Discussion
The present study investigated the association between enteral feeding and survival levels in COVID-19 patients admitted to the ICU. The group of patients who survived had lower smoking and incidences of chronic diseases compared with the group of patients who died during the experimental period. Our results indicated that the mortality was inversely associated with high volume and high protein formula, after adjustments for age and sex, underlying diseases, smoking, BMI, and APACHII.
Previous studies reported that there was a positive association between smoking and the mortality rate in CODIV-19 patients (15). As evident in this study and those reported in the past, critical COVID-19 patients may have a relatively high risk of sudden death due to the underlying comorbidities including cardiovascular disease, chronic obstructive pulmonary disease (COPD), chronic kidney disease (CKD), and obstructive sleep apnea-hypopnea syndrome (OSAHS). Also, the underlying comorbidities were reported to be associated with higher in-hospital mortality (16) and lower survival rates (17).

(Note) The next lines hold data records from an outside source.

(** * A shallow embedding of the MIPS simulator backend (class [MIPSSimulator])

    The development follows the JavaScript source top to bottom: the number
    and bit operations of the language, the string helpers the parser uses,
    the assembler ([parseLine], [encodeInstruction], [loadProgram]), the
    memory helpers, the interpreter ([executeInstruction], [step], [run]) and
    [reset].  Theorems about the program come last.

    Conventions of the model.
    - A JavaScript number is an integer of [Z] or [NaN]; the program only ever
      produces integers (fractions appear in [Math.floor (a / b)] alone, which
      is modelled as a whole).  Literals beyond 2^53, where a double stops
      being exact, are outside the model.
    - Source text is ASCII; the white space of [trim] and of the regular
      expression class [\s] is tab, line feed, vertical tab, form feed,
      carriage return and space.
    - Code that throws is modelled in a state-and-exception monad: the state
      reached at the point of the [throw] is kept, as it is in the object. *)

From Stdlib Require Import ZArith String Ascii List Bool Lia.
From stdpp Require Import base option list gmap strings pretty.
From stdpp Require Import sorting.

Local Open Scope string_scope.
Local Open Scope Z_scope.

(** ** JavaScript numbers and 32-bit operators *)

Module JS.

Inductive number := NaN | Num (z : Z).

Definition two32 : Z := 4294967296.
Definition two31 : Z := 2147483648.

(** [ToUint32] and [ToInt32] of the language specification. *)
Definition toUint32 (n : number) : Z :=
  match n with NaN => 0 | Num z => z mod two32 end.

Definition toInt32 (n : number) : Z :=
  match n with
  | NaN => 0
  | Num z => let u := z mod two32 in if u <? two31 then u else u - two32
  end.

Definition shiftCount (n : number) : Z := Z.land (toUint32 n) 31.

(** [a << b], [a >> b], [a >>> b], [a & b], [a | b], [a ^ b], [~a]. *)
Definition shl (a b : number) : Z :=
  toInt32 (Num (Z.shiftl (toInt32 a) (shiftCount b))).
Definition sar (a b : number) : Z := Z.shiftr (toInt32 a) (shiftCount b).
Definition shr (a b : number) : Z := Z.shiftr (toUint32 a) (shiftCount b).
Definition and (a b : number) : Z := Z.land (toInt32 a) (toInt32 b).
Definition or (a b : number) : Z := Z.lor (toInt32 a) (toInt32 b).
Definition xor (a b : number) : Z := Z.lxor (toInt32 a) (toInt32 b).
Definition not (a : number) : Z := Z.lnot (toInt32 a).

(** [a - b] and [a * b] on numbers; [NaN] is absorbing. *)
Definition sub (a b : number) : number :=
  match a, b with Num x, Num y => Num (x - y) | _, _ => NaN end.
Definition mul (a b : number) : number :=
  match a, b with Num x, Num y => Num (x * y) | _, _ => NaN end.
Definition add (a b : number) : number :=
  match a, b with Num x, Num y => Num (x + y) | _, _ => NaN end.

(** [a < b]: false as soon as one side is [NaN]. *)
Definition ltb (a b : number) : bool :=
  match a, b with Num x, Num y => x <? y | _, _ => false end.

(** [String(n)] for the integers of the model. *)
Definition toString (n : number) : string :=
  match n with NaN => "NaN" | Num z => pretty z end.

End JS.

Coercion JS.Num : Z >-> JS.number.

(** ** Strings *)

Module Str.

Definition code (c : ascii) : Z := Z.of_N (N_of_ascii c).

Definition isSpace (c : ascii) : bool :=
  let n := code c in ((9 <=? n) && (n <=? 13)) || (n =? 32).

Definition isDigit (c : ascii) : bool :=
  let n := code c in (48 <=? n) && (n <=? 57).

Definition isUpper (c : ascii) : bool :=
  let n := code c in (65 <=? n) && (n <=? 90).

Definition isLower (c : ascii) : bool :=
  let n := code c in (97 <=? n) && (n <=? 122).

(** The classes [a-zA-Z_] and [a-zA-Z0-9_]. *)
Definition isIdentStart (c : ascii) : bool :=
  isUpper c || isLower c || (code c =? 95).
Definition isIdentChar (c : ascii) : bool := isIdentStart c || isDigit c.

(** Line terminators, which the regular expression [.] does not match. *)
Definition isLineTerminator (c : ascii) : bool :=
  (code c =? 10) || (code c =? 13).

Definition lowerChar (c : ascii) : ascii :=
  if isUpper c then ascii_of_N (N_of_ascii c + 32) else c.

Fixpoint toLowerCase (s : string) : string :=
  match s with
  | EmptyString => EmptyString
  | String c r => String (lowerChar c) (toLowerCase r)
  end.

Fixpoint trimStart (s : string) : string :=
  match s with
  | String c r => if isSpace c then trimStart r else s
  | EmptyString => EmptyString
  end.

Fixpoint trimEnd (s : string) : string :=
  match s with
  | EmptyString => EmptyString
  | String c r =>
      match trimEnd r with
      | EmptyString => if isSpace c then EmptyString else String c EmptyString
      | r' => String c r'
      end
  end.

Definition trim (s : string) : string := trimEnd (trimStart s).

Definition startsWith (s p : string) : bool := String.prefix p s.

Fixpoint forallb (p : ascii -> bool) (s : string) : bool :=
  match s with
  | EmptyString => true
  | String c r => p c && forallb p r
  end.

(** [s.split(sep)] for a one-character separator: never an empty list. *)
Fixpoint split (sep : ascii) (s : string) : list string :=
  match s with
  | EmptyString => [EmptyString]
  | String c r =>
      if Ascii.eqb c sep then EmptyString :: split sep r
      else match split sep r with
           | x :: xs => String c x :: xs
           | [] => [String c EmptyString]
           end
  end.

(** [s.replace(/,$/, '')]: one comma is dropped when it ends the string. *)
Fixpoint dropFinalComma (s : string) : string :=
  match s with
  | EmptyString => EmptyString
  | String c EmptyString => if Ascii.eqb c "," then EmptyString else s
  | String c r => String c (dropFinalComma r)
  end.

(** [s.match(/\S+/g) || []]: the maximal runs of non-space characters. *)
Fixpoint tokensFrom (cur : string) (s : string) : list string :=
  match s with
  | EmptyString => match cur with EmptyString => [] | _ => [cur] end
  | String c r =>
      if isSpace c
      then match cur with
           | EmptyString => tokensFrom EmptyString r
           | _ => cur :: tokensFrom EmptyString r
           end
      else tokensFrom (cur ++ String c EmptyString) r
  end.
Definition tokens (s : string) : list string := tokensFrom EmptyString s.

(** The longest prefix of characters of a class, and the rest. *)
Fixpoint span (p : ascii -> bool) (s : string) : string * string :=
  match s with
  | String c r =>
      if p c then let '(a, b) := span p r in (String c a, b)
      else (EmptyString, s)
  | EmptyString => (EmptyString, EmptyString)
  end.

(** [xs.join(sep)]. *)
Fixpoint join (sep : string) (xs : list string) : string :=
  match xs with
  | [] => EmptyString
  | [x] => x
  | x :: r => x ++ sep ++ join sep r
  end.

(** The value of a digit in a radix up to 16. *)
Definition digitValue (radix : Z) (c : ascii) : option Z :=
  let n := code c in
  let v := if isDigit c then n - 48
           else if (97 <=? n) && (n <=? 102) then n - 87
           else if (65 <=? n) && (n <=? 70) then n - 55
           else 16 in
  if v <? radix then Some v else None.

Fixpoint digitsFrom (radix : Z) (acc : option Z) (s : string) : option Z :=
  match s with
  | EmptyString => acc
  | String c r =>
      match digitValue radix c with
      | Some v => digitsFrom radix (Some (radix * default 0 acc + v)) r
      | None => acc
      end
  end.

(** [parseInt(s, radix)] for radix 2, 10 and 16: leading white space, a
    sign, for radix 16 an optional [0x], then the longest run of digits;
    [NaN] when that run is empty.  The value is the integer the digits
    denote, which is the number the language returns up to 2^53 in absolute
    value; beyond, the language returns the nearest double, and this
    definition does not follow it there. *)
Definition parseInt (s : string) (radix : Z) : JS.number :=
  let s := trimStart s in
  let '(neg, s) :=
    match s with
    | String "-" r => (true, r)
    | String "+" r => (false, r)
    | _ => (false, s)
    end in
  let s :=
    if radix =? 16 then
      match s with
      | String "0" (String "x" r) => r
      | String "0" (String "X" r) => r
      | _ => s
      end
    else s in
  match digitsFrom radix None s with
  | Some v => JS.Num (if neg then - v else v)
  | None => JS.NaN
  end.

End Str.
(** * ufo2ft: the TrueType instruction compiler

    A shallow embedding of [Lib/ufo2ft/instructionCompiler.py] and the
    properties of its format guard, per-glyph program compiler, composite
    flag resolver, control-value table builder and [maxp] update.

    Python objects that the compiler mutates in place (the compiled glyphs,
    the [maxp] table, the tables of the output font, the logger) live in a
    [World]; every method is a computation in a state-and-exception monad
    over it, so that the state a raised exception leaves behind is part of
    the model. *)

From stdpp Require Import gmap strings list fin_maps pretty.
From Stdlib Require Import ZArith Lia Ascii.

Local Open Scope string_scope.
Set Warnings "-register-all".

(** ** Property-list values

    The [lib] dictionaries of a UFO hold property-list data.  Dictionaries
    are association lists in insertion order, the order [dict.items()]
    yields. *)

Inductive pyval : Type :=
| PyNone
| PyBool (b : bool)
| PyInt (n : Z)
| PyStr (s : string)
| PyDict (d : list (string * pyval)).

Abbreviation pydict := (list (string * pyval)).

(** [type(v).__name__] *)
Definition type_name (v : pyval) : string :=
  match v with
  | PyNone => "NoneType"
  | PyBool _ => "bool"
  | PyInt _ => "int"
  | PyStr _ => "str"
  | PyDict _ => "dict"
  end.

(** Truth value of [v] in a condition ([if v:], [not v]). *)
Definition truthy (v : pyval) : bool :=
  match v with
  | PyNone => false
  | PyBool b => b
  | PyInt n => negb (n =? 0)%Z
  | PyStr s => negb (String.eqb s "")
  | PyDict d => match d with [] => false | _ => true end
  end.

(** [v is None] *)
Definition is_None (v : pyval) : bool :=
  match v with PyNone => true | _ => false end.

(** [d[k]] on a dictionary, [None] standing for [KeyError]. *)
Fixpoint dict_lookup (k : string) (d : pydict) : option pyval :=
  match d with
  | [] => None
  | (k', v) :: d' => if String.eqb k k' then Some v else dict_lookup k d'
  end.

(** [k in d] *)
Definition dict_mem (k : string) (d : pydict) : bool :=
  match dict_lookup k d with Some _ => true | None => false end.

(** [d.get(k, dflt)] *)
Definition dict_get (d : pydict) (k : string) (dflt : pyval) : pyval :=
  match dict_lookup k d with Some v => v | None => dflt end.

(** [needle in hay] on two strings: substring search. *)
Definition str_contains (needle hay : string) : bool :=
  match String.index 0 needle hay with Some _ => true | None => false end.

(** ** Exceptions and diagnostics *)

Inductive exn : Type :=
| TypeError (msg : string)
| NotImplementedError (msg : string)
| AttributeError (msg : string)
| KeyError (key : string)
| IndexError
| ValueError (msg : string)
| OverflowError
| AssertionError
| tt_instructions_error
| MissingComponentError (name : string)
| RecursionError.

Inductive level : Type := DEBUG | INFO | WARNING | ERROR.

(** ** Compiled font objects (fontTools) *)

(** [ttProgram.Program]: a fresh [Program()] has neither assembly nor
    bytecode; [fromAssembly] stores the text, [fromBytecode] the bytes. *)
Inductive Program : Type :=
| Program_new
| Program_assembly (asm : string)
| Program_bytecode (bc : list Byte.byte).

(** [Program.__bool__]: there is assembly of positive length or bytecode of
    positive length.  The assembly stored from a string has positive length
    exactly when the string is not empty. *)
Definition Program_bool (p : Program) : bool :=
  match p with
  | Program_new => false
  | Program_assembly asm => negb (String.eqb asm "")
  | Program_bytecode bc => match bc with [] => false | _ => true end
  end.

(** Component flags of [fontTools.ttLib.tables._g_l_y_f]. *)
Definition ROUND_XY_TO_GRID : Z := 0x0004.
Definition USE_MY_METRICS : Z := 0x0200.
Definition OVERLAP_COMPOUND : Z := 0x0400.

Record GlyphComponent : Type := mkGlyphComponent {
  glyphName : string;
  x : Z;
  y : Z;
  flags : Z
}.

Inductive Geometry : Type :=
| Outline (coordinates : list (Z * Z * bool)) (endPtsOfContours : list nat)
| Components (components : list GlyphComponent).

(** A glyph of the [glyf] table; [program = None] is a glyph object without
    a [program] attribute. *)
Record TTGlyph : Type := mkTTGlyph {
  geometry : Geometry;
  program : option Program
}.

Definition isComposite (g : TTGlyph) : bool :=
  match geometry g with Components _ => true | Outline _ _ => false end.

(** The [cvt ] table object; [values] is absent until assigned. *)
Record table__c_v_t : Type := mk_cvt { values : option (list Z) }.

(** The output font: the tables the instruction compiler reads and writes.
    [glyf] maps glyph names to glyph objects, and a glyph object is
    referred to by its name in this table; [maxp] maps attribute names of
    the [maxp] table to their values; [programs] holds the programs of the
    [fpgm] and [prep] tables by tag. *)
Record TTFont : Type := mkTTFont {
  glyf : gmap string TTGlyph;
  hmtx : gmap string (Z * Z);
  maxp : gmap string pyval;
  programs : gmap string Program;
  cvt : option table__c_v_t
}.

Record World : Type := mkWorld {
  otf : TTFont;
  log : list (level * string)
}.

(** ** The font source (UFO) *)

Record Component : Type := mkComponent {
  baseGlyph : string;
  identifier : option string
}.

Record Glyph : Type := mkGlyph {
  name : string;
  lib : pydict;
  components : list Component
}.

Record Font : Type := mkFont {
  font_lib : pydict;
  glyphs : gmap string Glyph
}.

(** Modelled from the spec: [ufo2ft.constants] is not among the sources; the
    lib keys are the strings the repository's tests spell out for the
    per-component metadata ([roundOffsetToGrid], [useMyMetrics]), the
    glyph-level overlap flag and the hint records. *)
Definition OBJECT_LIBS_KEY : string := "public.objectLibs".
Definition TRUETYPE_INSTRUCTIONS_KEY : string := "public.truetype.instructions".
Definition TRUETYPE_METRICS_KEY : string := "public.truetype.useMyMetrics".
Definition TRUETYPE_OVERLAP_KEY : string := "public.truetype.overlap".
Definition TRUETYPE_ROUND_KEY : string := "public.truetype.roundOffsetToGrid".

(** ** The monad: state passing over [World], with exceptions

    A raised exception keeps the state reached so far. *)

Definition M (A : Type) : Type := World -> (exn + A) * World.

Definition ret {A} (a : A) : M A := fun w => (inr a, w).

Definition raise {A} (e : exn) : M A := fun w => (inl e, w).

Definition bind {A B} (m : M A) (k : A -> M B) : M B :=
  fun w =>
    match m w with
    | (inl e, w') => (inl e, w')
    | (inr a, w') => k a w'
    end.

Notation "x <- m ;; k" := (bind m (fun x => k))
  (at level 100, m at next level, right associativity).
Notation "m ;; k" := (bind m (fun _ => k))
  (at level 100, right associativity).

Definition get_otf : M TTFont := fun w => (inr (otf w), w).

Definition put_otf (f : TTFont) : M unit :=
  fun w => (inr tt, mkWorld f (log w)).

(** [logger.<lvl>(msg)] *)
Definition logger (lvl : level) (msg : string) : M unit :=
  fun w => (inr tt, mkWorld (otf w) (log w ++ [(lvl, msg)])).

(** [obj.get(k, dflt)]: only dictionaries have the method. *)
Definition py_get (obj : pyval) (k : string) (dflt : pyval) : M pyval :=
  match obj with
  | PyDict d => ret (dict_get d k dflt)
  | v => raise (AttributeError
           ("'" +:+ type_name v +:+ "' object has no attribute 'get'"))
  end.

(** [k in obj] *)
Definition py_in (k : string) (obj : pyval) : M bool :=
  match obj with
  | PyDict d => ret (dict_mem k d)
  | PyStr s => ret (str_contains k s)
  | v => raise (TypeError
           ("argument of type '" +:+ type_name v +:+ "' is not iterable"))
  end.

(** [obj[k]] with a string key *)
Definition py_getitem (obj : pyval) (k : string) : M pyval :=
  match obj with
  | PyDict d =>
      match dict_lookup k d with
      | Some v => ret v
      | None => raise (KeyError k)
      end
  | PyStr _ => raise (TypeError "string indices must be integers")
  | v => raise (TypeError
           ("'" +:+ type_name v +:+ "' object is not subscriptable"))
  end.

(** Lifting of a pure fallible result. *)
Definition lift {A} (r : exn + A) : M A :=
  match r with inl e => raise e | inr a => ret a end.

(** *** Access to the compiled glyph objects *)

(** The glyph object behind the reference [ttglyph]; reading attribute
    [attr] of something that is not a glyph object fails. *)
Definition deref (ttglyph : string) (attr : string) : M TTGlyph :=
  f <- get_otf ;;
  match glyf f !! ttglyph with
  | Some g => ret g
  | None => raise (AttributeError
              ("'NoneType' object has no attribute '" +:+ attr +:+ "'"))
  end.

The present study suggested an inverse relationship between mortality with high-volume and high-protein formula use in COVID-19 patients. In line with this study, Martindale et al. recommend using a standard high-protein (≥20% protein) polymeric iso-osmotic enteral formula in the early acute phase of critical illness (18). Martindale et al reported that enteral nutrition (EN) should be initiated early after admission to the intensive care unit (ICU), while careful monitoring for gastrointestinal intolerance, hemodynamic instability, and metabolic derangements are essential (18, 19). In addition, a recent retrospective study has shown that early EN in paralyzed patients was associated with less hospital mortality, and there was no increase in ventilator-associated pneumonia (20). However, some studies reported contradictory results where no significant association between mortality and high protein formula was found (21). These results together strongly emphasize the importance of enteral feeding for survival levels in ICU patients with COVID-19. Hyperglycemia when occurring in a critical physiological state (22, 23) is likely to contribute to poor clinical outcomes (24). Insulin resistance and hyperglycemia result in muscle protein breakdown (25, 26). Hence, high-protein nutrition helps glucose control, reduces insulin requirements, improves muscle synthesis, and provides substrates needed at the sites of tissue injury in critically ill patients (27, 28). The positive effect of protein is also attributable to the maintenance of nitrogen balance and lean body mass (29) and its effect on the production of neurotransmitters, glutathione synthesis, and other compounds required during the acute infection phase (30).